• TASK BRIEF:
Please take the lines from the one holding "- destruct (errors_Is" through the one holding "(** Resource id, port and port name. *)" in the data below and copy them exactly.

Items from a dataset

Lemma upsertZone_adopted z zoneID req tp :
  (recorded_zone z zoneID tp /\ zoneID <> "" \/ named_zone z zoneID tp \/ zoneID = "" /\ no_such_zone z tp) ->
  (forall e, e ∈ tp -> ~ nb_write e) ->
  wp (upsertZone z zoneID req) (fun t r => zone_adopted z req (tp ++ t) r).
Proof.
  intros Hwhy Htp. eapply wp_mono; [apply upsertZone_spec|]. intros t r [Hw Hok].
  assert (tp ⊆ tp ++ t) as Hsub by set_solver. split.
  - intros e [He|He]%elem_of_app Hwr; [by destruct (Htp e)|].
    destruct (Hw e He Hwr) as [[Hne (x & ->)]|(x & -> & Hx)]; [right|left].
    + exists zoneID, x. split; [done|]. split; [done|].
      destruct Hwhy as [[Hr _]|[Hn|[? _]]]; [left|right|done].
      * by eapply recorded_zone_mono.
      * by eapply named_zone_mono.
    + exists x. split; [done|]. destruct Hx as [->|(g & ? & ?)]; [|do 2 right; exists zoneID, g; set_solver].
      destruct Hwhy as [[_ ?]|[Hn|[_ Hn]]]; [done|right; left|left].
      * by eapply named_zone_mono.
      * by eapply no_such_zone_mono.
  - intros Hr. destruct (Hok Hr) as (x & Hx & Hin). exists x. split; [done|].
    setoid_rewrite elem_of_app. naive_solver.
Qed.

Lemma foreign_errors_app t1 t2 : foreign_errors (t1 ++ t2) -> foreign_errors t2.
Proof. intros Hf e err s He. apply (Hf e err s). set_solver. Qed.

(** The lookup by name and what follows it. *)
Lemma adopt_or_create_spec z req tp :
  (forall e, e ∈ tp -> ~ nb_write e) -> unrecorded z tp ->
  wp (let! existing := GetDNSZoneByName (zone_Name (DNSZone_Spec z)) in
      match existing with
      | Ok zone => upsertZone z (api.z_Id zone) req
      | Err e => if errors_Is e ErrZoneNotFound then upsertZone z "" req else Ret (z, Some e)
      end)
    (fun t r => foreign_errors t ->
       (forall e, e ∈ tp ++ t -> ~ nb_write e) /\ r.2 <> None \/
       zone_adopted z req (tp ++ t) r).
Proof.
  intros Htp Hun. apply wp_bind. eapply wp_mono;
    [apply wp_and; [apply reads_no_writes; auto with go_hints|apply GetDNSZoneByName_spec]|].
  intros tz r [Hz Hr].
  assert (forall e, e ∈ tp ++ tz -> ~ nb_write e) as Htp' by set_solver.
  assert (unrecorded z (tp ++ tz)) as Hun' by (eapply unrecorded_mono; [|done]; set_solver).
  assert (forall p : M (DNSZone * option error),
    wp p (fun t r => zone_adopted z req ((tp ++ tz) ++ t) r) ->
    wp p (fun t r => foreign_errors (tz ++ t) ->
       (forall e, e ∈ tp ++ tz ++ t -> ~ nb_write e) /\ r.2 <> None \/
       zone_adopted z req (tp ++ tz ++ t) r)) as Hlift.
  { intros p Hp. eapply wp_mono; [exact Hp|]. intros t x Hx _. right.
    by rewrite (app_assoc tp). }
  destruct r as [zone|e].
  - apply Hlift, upsertZone_adopted; [|done]. right; left. split; [done|]. exists zone. split; [|done].
    eapply zone_found_mono; [|exact Hr]. set_solver.
  - destruct (errors_Is e ErrZoneNotFound) eqn:He.
    + destruct Hr as [(zs & Hin & -> & Hnone)|Hin].
      * apply Hlift, upsertZone_adopted; [|done]. right; right. split; [done|]. split; [done|].
        exists zs. split; [set_solver|done].
      * eapply wp_all. intros t x _ Hf. exfalso.
        enough (errors_Is e ErrZoneNotFound = false) by congruence.
        eapply Hf; [apply elem_of_app; left; exact Hin|reflexivity].
    + cbn. intros _. left. rewrite app_nil_r. split; [done|by intros ?].
Qed.
(** Resource id, port and port name. *)
Definition resolveL4Backend (namespace svcName : string) (want : Z) :
    M (result error (string * Z * string)) :=
  let? svc := get_backend namespace svcName in
  if negb (String.eqb (svc_Type svc) ServiceTypeLoadBalancer) then
    Ret (Err (ErrText ("tcp/tls/udp modes require an advertised LoadBalancer backend: "
      +:+ svc_text namespace svcName +:+ " is type " +:+ svc_Type svc
      +:+ " (the proxy relays L4 connections over the NetBird mesh, which routes only LoadBalancer addresses)")))
  else
    match svc_Ports svc with
    | [] => Ret (Err (no_ports namespace svcName))
    | _ =>
        let p := backendPort svc want in
        let? resources :=
          ask (KList KNetworkResource (Some namespace) (Some (lbServiceLabel, svcName))) in
        Ret (match preferL4Resource resources with
             | None => Err (dependency_not_ready
                              (svc_text namespace svcName +:+ " not advertised (no NetworkResource)"))
             | Some pick =>
                 if String.eqb (nres_ResourceID (NetworkResource_Status pick)) "" then
                   Err (dependency_not_ready ("NetworkResource " +:+ namespace +:+ "/"
                          +:+ meta_Name (NetworkResource_Meta pick)
                          +:+ " not ready (no NetBird resource id)"))
                 else Ok (nres_ResourceID (NetworkResource_Status pick), sp_Port p, sp_Name p)
             end)
    end.

Definition isHTTP (mode : api.ServiceRequestMode) : bool :=
  bool_decide (mode = api.ServiceRequestModeHttp).
Definition isPortRouted (mode : api.ServiceRequestMode) : bool :=
  bool_decide (mode = api.ServiceRequestModeTcp) || bool_decide (mode = api.ServiceRequestModeUdp).
Definition takesProxyProtocol (mode : api.ServiceRequestMode) : bool :=
  bool_decide (mode = api.ServiceRequestModeTcp) || bool_decide (mode = api.ServiceRequestModeTls).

• REPLY TO THE TASK:
  - destruct (errors_Is e ErrZoneNotFound) eqn:He.
    + destruct Hr as [(zs & Hin & -> & Hnone)|Hin].
      * apply Hlift, upsertZone_adopted; [|done]. right; right. split; [done|]. split; [done|].
        exists zs. split; [set_solver|done].
      * eapply wp_all. intros t x _ Hf. exfalso.
        enough (errors_Is e ErrZoneNotFound = false) by congruence.
        eapply Hf; [apply elem_of_app; left; exact Hin|reflexivity].
    + cbn. intros _. left. rewrite app_nil_r. split; [done|by intros ?].
Qed.
(** Resource id, port and port name. *)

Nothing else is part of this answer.